Exercise objective: Write out each line exactly, starting with the one containing "destruct m as" and stopping after the last line of the listing below.

Extracted material:
********
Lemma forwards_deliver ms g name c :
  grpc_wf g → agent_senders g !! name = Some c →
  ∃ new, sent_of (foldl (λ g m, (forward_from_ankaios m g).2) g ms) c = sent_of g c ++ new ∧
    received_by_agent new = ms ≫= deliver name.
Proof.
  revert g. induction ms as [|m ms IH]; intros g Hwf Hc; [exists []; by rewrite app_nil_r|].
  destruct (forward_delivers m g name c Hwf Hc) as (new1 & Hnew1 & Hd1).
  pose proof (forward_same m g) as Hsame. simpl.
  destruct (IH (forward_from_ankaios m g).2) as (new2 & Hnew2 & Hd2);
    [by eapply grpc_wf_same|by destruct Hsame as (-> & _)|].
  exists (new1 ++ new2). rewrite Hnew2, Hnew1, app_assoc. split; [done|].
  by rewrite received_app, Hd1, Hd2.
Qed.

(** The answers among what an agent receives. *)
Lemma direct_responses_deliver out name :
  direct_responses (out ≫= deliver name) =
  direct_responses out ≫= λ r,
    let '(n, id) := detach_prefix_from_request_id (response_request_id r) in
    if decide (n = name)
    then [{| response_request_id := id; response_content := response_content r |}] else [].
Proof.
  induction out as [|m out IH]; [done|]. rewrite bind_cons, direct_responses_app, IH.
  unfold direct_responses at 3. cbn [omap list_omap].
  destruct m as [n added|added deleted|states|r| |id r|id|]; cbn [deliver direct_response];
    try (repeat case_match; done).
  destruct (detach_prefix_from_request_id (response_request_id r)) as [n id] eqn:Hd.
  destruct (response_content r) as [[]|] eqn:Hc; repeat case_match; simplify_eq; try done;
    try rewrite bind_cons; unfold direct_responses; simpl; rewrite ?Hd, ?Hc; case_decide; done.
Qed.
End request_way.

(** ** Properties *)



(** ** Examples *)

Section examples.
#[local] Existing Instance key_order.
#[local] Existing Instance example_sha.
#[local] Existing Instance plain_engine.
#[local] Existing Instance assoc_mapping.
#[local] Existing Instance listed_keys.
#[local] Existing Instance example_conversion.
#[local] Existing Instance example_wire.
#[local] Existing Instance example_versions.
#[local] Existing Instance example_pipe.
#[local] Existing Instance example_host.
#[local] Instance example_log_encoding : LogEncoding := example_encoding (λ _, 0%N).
********
Solution:
  destruct m as [n added|added deleted|states|r| |id r|id|]; cbn [deliver direct_response];
    try (repeat case_match; done).
  destruct (detach_prefix_from_request_id (response_request_id r)) as [n id] eqn:Hd.
  destruct (response_content r) as [[]|] eqn:Hc; repeat case_match; simplify_eq; try done;
    try rewrite bind_cons; unfold direct_responses; simpl; rewrite ?Hd, ?Hc; case_decide; done.
Qed.
End request_way.

(** ** Properties *)



(** ** Examples *)

Section examples.
#[local] Existing Instance key_order.
#[local] Existing Instance example_sha.
#[local] Existing Instance plain_engine.
#[local] Existing Instance assoc_mapping.
#[local] Existing Instance listed_keys.
#[local] Existing Instance example_conversion.
#[local] Existing Instance example_wire.
#[local] Existing Instance example_versions.
#[local] Existing Instance example_pipe.
#[local] Existing Instance example_host.
#[local] Instance example_log_encoding : LogEncoding := example_encoding (λ _, 0%N).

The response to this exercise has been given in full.